Bjorn Lomborg | Copenhagen Consensus Center, USA | 2023, 290 pp
Glad to have a book review from friend and colleague G. Tracy Mehan III, AWWA's Executive Director of Government Affairs,
This review appeared in Mercator.
For two decades, Bjorn Lomborg has worked with hundreds of economists worldwide through his think tank, the Copenhagen Consensus, to study and offer practical, cost-effective solutions to the world’s pressing problems of health and poverty. Seven Nobel Laureates have participated in these deliberations, yielding useful benefit-cost research for the betterment of all. The goal is eminently practical: Find the best thing to do for the maximum benefit at the least cost.
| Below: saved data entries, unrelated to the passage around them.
Lemma scan_entry_ok k vs seen busname entry : scans k vs seen (scan_entry k vs busname entry) (dev_names busname entry).
Proof.
  unfold scan_entry, dev_names. destruct (badname entry); [apply scans_nil|]. set (name := snprintf _ _). intros l done u H Hf HF.
  apply list.Forall_cons in HF as [HR _]. destruct (known_device_ok l done u name H Hf) as (b & u1 & E1 & O1 & L1 & K1 & Hb). rewrite (bind_ok _ _ _ _ _ E1).
  destruct b.
  { exists l, u1. split_and!; [done..|]. constructor; [|constructor]. intros d _ _. exact Hb. }
  destruct Hb as [-> Hn]. unfold readable in HR. destruct (k_descriptors k name) as [r|].
  2: { exists l, u. split_and!; [done..|]. constructor; [|constructor]. intros d Hd. congruence. }
  destruct (read_descriptors k r) as [devdesc desclength]. cbn [fst snd] in HR. rewrite (bind_ok _ _ _ _ _ (HR u)). destruct (seen name) as [d|] eqn:Es.
  2: { exists l, u. split_and!; [done..|]. constructor; [|constructor]. intros d Hd. congruence. }
  destruct (register_device_ok l (done ++ [name]) u k name d O1 L1 ltac:(set_solver) Hn) as (l' & u' & E' & O' & L' & K' & Ho).
  exists l', u'. split_and!; [done..|]. constructor; [|constructor]. intros d' Hd Hop. apply Ho. congruence.
Qed.

Lemma scan_bus_ok k vs seen busname entries : scans k vs seen (scan_bus k vs busname entries) (entries ≫= dev_names busname).
Proof. induction entries as [|e entries IH]; cbn; [apply scans_nil|]. apply scans_app; [apply scan_entry_ok|exact IH]. Qed.

Lemma scan_buses_ok k vs seen base entries : scans k vs seen (scan_buses k vs base entries) (entries ≫= bus_names k base).
Proof.
  induction entries as [|e entries IH]; cbn; [apply scans_nil|]. apply scans_app; [|exact IH]. unfold bus_names.
  destruct (badname e); [apply scans_nil|]. destruct (k_dir k _); [apply scan_bus_ok|apply scans_nil].
Qed.

Lemma find_usb_device_ok k vs seen : scans k vs seen (find_usb_device k vs (bs "/dev/bus/usb")) (devices k).
Proof. unfold find_usb_device, devices. destruct (k_dir k _); [apply scan_buses_ok|apply scans_nil]. Qed.

(** ** Devices that are gone *)

Definition kicked (h : handle) : handle :=
  if h_dead h then h
  else if h_writeable h then set_out false (- ENODEV) (set_in false (- ENODEV) (set_dead true h)) else set_dead true h.

Lemma kicked_facts h : h_dead (kicked h) = true /\ h_fname (kicked h) = h_fname h /\ h_mark (kicked h) = h_mark h.
Proof. unfold kicked. destruct (h_dead h) eqn:E; [done|]. by destruct (h_writeable h). Qed.

Lemma usb_kick_ok u a h :
  u_handles u !! a = Some h ->
  exists cs, usb_kick a u = Ok (tt, upd_calls (fun l => l ++ cs) (upd_handles <[a := kicked h]> u)) /\ registered cs = [].
Proof.
  intros Hh. unfold usb_kick, kicked. rewrite (bind_ok _ _ _ _ _ (handle_at_ok _ _ _ Hh)). destruct (h_dead h).
  - exists []. split; [|done]. destruct u. unfold ret, upd_calls, upd_handles. cbn in *. by rewrite app_nil_r, insert_id.
  - cbn [set_dead h_writeable]. destruct (h_writeable h).
    + exists [Discard a; Broadcast a]. split; [|done]. destruct u. unfold bind, ucall_log, set_handle, modify, upd_calls, upd_handles. cbn. by rewrite <- app_assoc.
    + by exists [UnregisterTransport a].
Qed.

(** What the loop does to a handle. *)
Definition swept (h : handle) : handle := if h_mark h then set_mark false h else kicked h.

Lemma kick_loop_ok : forall l fuel p u,
  seg (u_links u) p l 0 -> NoDup l -> 0 ∉ l -> (forall a, a ∈ l -> is_Some (u_handles u !! a)) -> (length l <= fuel)%nat ->
  exists m cs, kick_loop fuel (default 0 (head l)) u = Ok (tt, upd_calls (fun c => c ++ cs) (upd_handles (fun _ => m) u)) /\ registered cs = [] /\
    forall a, m !! a = if decide (a ∈ l) then swept <$> u_handles u !! a else u_handles u !! a.
Proof.
  induction l as [|x l IH]; intros fuel p u Hs Hnd H0 Hd Hf.
  { exists (u_handles u), []. split_and!; [|done|done]. destruct fuel, u; unfold upd_calls, upd_handles; cbn; by rewrite app_nil_r. }
  destruct Hs as (_ & _ & Hs). destruct fuel as [|fuel]; [cbn in Hf; lia|]. change (default 0 (head (x :: l))) with x.
  apply list.NoDup_cons in Hnd as [Hx Hnd]. cbn [kick_loop]. destruct (x =? 0) eqn:E; bools; [set_solver|].
  destruct (Hd x ltac:(set_solver)) as [h Hh]. rewrite (bind_ok _ _ _ _ _ (handle_at_ok _ _ _ Hh)).
  assert (exists c1, (if h_mark h then set_handle x (set_mark false h) else usb_kick x) u =
    Ok (tt, upd_calls (fun c => c ++ c1) (upd_handles <[x := swept h]> u)) /\ registered c1 = []) as (c1 & E1 & R1).
  { unfold swept. destruct (h_mark h); [|by apply usb_kick_ok]. exists []. split; [|done]. destruct u. unfold set_handle, modify, upd_calls, upd_handles. cbn. by rewrite app_nil_r. }
  rewrite (bind_ok _ _ _ _ _ E1). set (u1 := upd_calls _ _).
  assert (nxt (u_links u1) x = Some (default 0 (head l))) as Hn by (destruct l; by destruct Hs). rewrite (bind_ok _ _ _ _ _ (next_of_ok _ _ _ Hn)).
  destruct (IH fuel x u1 Hs Hnd) as (m & cs & E2 & R2 & Hm); [set_solver| |cbn in Hf; lia|].
  { intros a Ha. cbn. rewrite lookup_insert_ne by set_solver. apply Hd. set_solver. }
  exists m, (c1 ++ cs). split_and!.
  - rewrite E2. destruct u. unfold u1, upd_calls, upd_handles. cbn. by rewrite app_assoc.
  - unfold registered in *. by rewrite omap_app, R1, R2.
  - intros a. rewrite Hm. cbn. destruct (decide (a = x)) as [->|Ha].
    + rewrite decide_False by done. rewrite decide_True by set_solver. by rewrite lookup_insert_eq, Hh.
    + rewrite lookup_insert_ne by done. destruct (decide (a ∈ l)); [rewrite decide_True by set_solver|rewrite decide_False by set_solver]; done.
Qed.

(** After a scan that came across [done]. *)
Lemma kick_disconnected_ok l done u :
  us_ok l done u -> u_locked u = false ->
  exists u', kick_disconnected_devices u = Ok (tt, u') /\ us_ok l [] u' /\ u_locked u' = false /\ u_handles u' = swept <$> u_handles u.
Proof.
  intros H Hf. unfold kick_disconnected_devices. rewrite (bind_ok _ _ _ _ _ (lock_ok u Hf)). unfold bind at 1, get at 1. set (u1 := upd_locked _ u).
  pose proof (ring_size _ _ _ (us_ring _ _ _ H)) as Hc. destruct (us_ring _ _ _ H) as [Hnd Hs]. apply list.NoDup_cons in Hnd as [H0 Hnd].
  assert (nxt (u_links u1) 0 = Some (default 0 (head l))) as Hn by (destruct l; by destruct Hs). rewrite (bind_ok _ _ _ _ _ (next_of_ok _ _ _ Hn)).
  destruct (kick_loop_ok l (size (u_links u1)) 0 u1 Hs Hnd H0) as (m & cs & E & R & Hm); [intros a; by apply (us_dom _ _ _ H)|done|].
  rewrite (bind_ok _ _ _ _ _ E). eexists. split; [reflexivity|].
  assert (m = swept <$> u_handles u) as ->.
  { apply map_eq. intros a. rewrite Hm, lookup_fmap. cbn. destruct (decide (a ∈ l)) as [Ha|Ha]; [done|]. rewrite (us_dom _ _ _ H) in Ha.
    destruct (u_handles u !! a); [by destruct Ha|done]. }
  split_and!; [|done|done].
  assert (us_ok l [] (upd_handles (fun _ => swept <$> u_handles u) u)) as [H1 H2 H3 H4 H5 H6 H7 H8 H9].
  { apply (us_ok_handles l done); [done|intros a; by rewrite lookup_fmap, fmap_is_Some|]. intros a h' Hh'. rewrite lookup_fmap in Hh'.
    apply fmap_Some in Hh' as (h & Hh & ->). exists h. split; [done|]. unfold swept. destruct (h_mark h) eqn:Em; [done|].
    destruct (kicked_facts h) as (_ & F1 & F2). by rewrite F1, F2, Em. }
  assert (registered (u_calls u ++ cs) = registered (u_calls u)) as Er by (unfold registered in *; by rewrite omap_app, R, app_nil_r).
  split; cbn -[registered]; rewrite ?Er; done.
Qed.

(** ** A round *)

(** What a round has done: live handles are those of devices that are there, debug
    devices that can be opened have a handle, the other handles are as before but
    for those of devices that are gone. *)
Definition up_to_date (k : kernel) (seen : list Z -> option adb_device) (u u' : usb) : Prop :=
  (forall a h', u_handles u' !! a = Some h' -> h_dead h' = false -> h_fname h' ∈ devices k) /\
  Forall (covered k seen u') (devices k) /\
  (forall a h, u_handles u !! a = Some h -> exists h', u_handles u' !! a = Some h' /\ h_fname h' = h_fname h /\
    h_dead h' = h_dead h || negb (bool_decide (h_fname h ∈ devices k))).

Lemma swept_facts (h : handle) : h_fname (swept h) = h_fname h /\ h_dead (swept h) = h_dead h || negb (h_mark h).
Proof.
  unfold swept. destruct (h_mark h); [by rewrite orb_false_r|]. destruct (kicked_facts h) as (-> & -> & _). by rewrite orb_true_r.
Qed.

Lemma poll_round_ok l u k vs seen :
  us_ok l [] u -> u_locked u = false -> Forall (readable k vs seen) (devices k) ->
  exists l' u', poll_round k vs u = Ok (tt, u') /\ us_ok l' [] u' /\ u_locked u' = false /\ up_to_date k seen u u'.
Proof.
  intros H Hf HF. unfold poll_round. destruct (find_usb_device_ok k vs seen l [] u H Hf HF) as (l1 & u1 & E1 & O1 & L1 & K1 & C1).
  rewrite (bind_ok _ _ _ _ _ E1). destruct (kick_disconnected_ok l1 (devices k) u1 O1 L1) as (u' & -> & O' & L' & Hm).
  exists l1, u'. split_and!; [done|done|done|]. split_and!.
  - intros a h' Hh' Hd. rewrite Hm, lookup_fmap in Hh'. apply fmap_Some in Hh' as (h & Hh & ->). destruct (swept_facts h) as [-> Ed]. rewrite Ed in Hd. bools.
    rewrite (us_marks _ _ _ O1 a h Hh) in *. by apply (bool_decide_eq_true_1 _).
  - eapply list.Forall_impl; [exact C1|]. intros name Hc d Hd Ho. destruct (Hc d Hd Ho) as (a & h & Hh & Hn). exists a, (swept h).
    rewrite Hm, lookup_fmap, Hh. split; [done|]. by rewrite (proj1 (swept_facts h)).
  - intros a h Hh. destruct (proj1 K1 a h Hh) as (h1 & Hh1 & En & Ed). exists (swept h1). rewrite Hm, lookup_fmap, Hh1.
    destruct (swept_facts h1) as [F1 F2]. split_and!; [done|congruence|]. by rewrite F2, Ed, (us_marks _ _ _ O1 a h1 Hh1), En.
Qed.

(** ** The end of a handle *)

Lemma usb_close_ok l u a h :
  us_ok l [] u -> u_locked u = false -> u_handles u !! a = Some h ->
  exists l' u', usb_close a u = Ok (0, u') /\ us_ok l' [] u' /\ u_locked u' = false /\ u_handles u' = delete a (u_handles u) /\
    u_closed u' = u_closed u ++ [h_desc h].
Proof.
  intros H Hf Hh. assert (a ∈ l) as (l1 & l2 & ->)%list_elem_of_split by (apply (us_dom _ _ _ H); eauto).
  pose proof (us_ring _ _ _ H) as R. destruct (ring_member _ _ _ _ _ R) as (n & p & Hn & Hp & Hna & Hpa & Sn & Sp).
  destruct (ring_unlinked _ _ _ _ _ _ _ R Hn Hp) as [R1 R2]. pose proof R as [Hnd _].
  apply list.NoDup_cons in Hnd as [H0 Hnd]. apply list.NoDup_app in Hnd as (_ & N1 & N2). apply list.NoDup_cons in N2 as [N2 _].
  eexists (l1 ++ l2), _. split.
  { unfold usb_close. rewrite (bind_ok _ _ _ _ _ (lock_ok u Hf)). erewrite bind_ok by (apply next_of_ok; exact Hn). erewrite bind_ok by (apply prev_of_ok; exact Hp).
    erewrite bind_ok by (by apply set_prev_of_ok).
    erewrite bind_ok by (apply prev_of_ok; cbn -[put_prev put_next]; rewrite prv_put_prev by done; by rewrite decide_False).
    erewrite bind_ok by (apply next_of_ok; cbn -[put_prev put_next]; by rewrite nxt_put_prev by done).
    erewrite bind_ok by (apply set_next_of_ok; (cbn; by apply put_prev_some)).
    erewrite bind_ok by (apply handle_at_ok; exact Hh). reflexivity. }
  split_and!; [|done|done|done]. destruct H as [H1 H2 H3 H4 H5 H6 H7 H8 H9]. split; cbn -[registered]; try done.
  - split; [done|]. apply seg_delete_else; [set_solver|done].
  - intros b. pose proof (H2 b) as Hb. rewrite elem_of_app, elem_of_cons in Hb. rewrite elem_of_app. destruct (decide (b = a)) as [->|Hba].
    + rewrite lookup_delete_eq. split; [|by intros [? ?]]. intros [Hin|Hin]; [by destruct (N1 a Hin); left|done].
    + rewrite lookup_delete_ne by done. rewrite <- Hb. naive_solver.
  - intros b c x y [_ Hx]%lookup_delete_Some [_ Hy]%lookup_delete_Some. by apply H3.
  - intros b x [_ Hx]%lookup_delete_Some. by apply (H4 b).
  - intros b Hb. rewrite lookup_delete_None. right. by apply H6.
  - intros b Hb. apply H8. set_solver.
Qed.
Hence, the title of his latest book, Best Things First: The 12 most efficient solutions for the world’s poorest and our global SDG promises.
When everything is a priority, nothing is a priority. For Lomborg and his colleagues the United Nation’s Sustainable Development Goals (SDGs) are a classic case of pretending “to say yes to everything” with 169 sprawling vows and more than 4,000 words in which “everything has been promised to everyone.” He does not use the term, but the SDGs are, essentially, unfocused and lacking adequate benefit-cost analysis or a keen sense of relative risk. The SDGs are contrasted with the much more successful Millenium Development Goals (MDGs), which were comprised of eight short, powerful goals and just 18 specific targets.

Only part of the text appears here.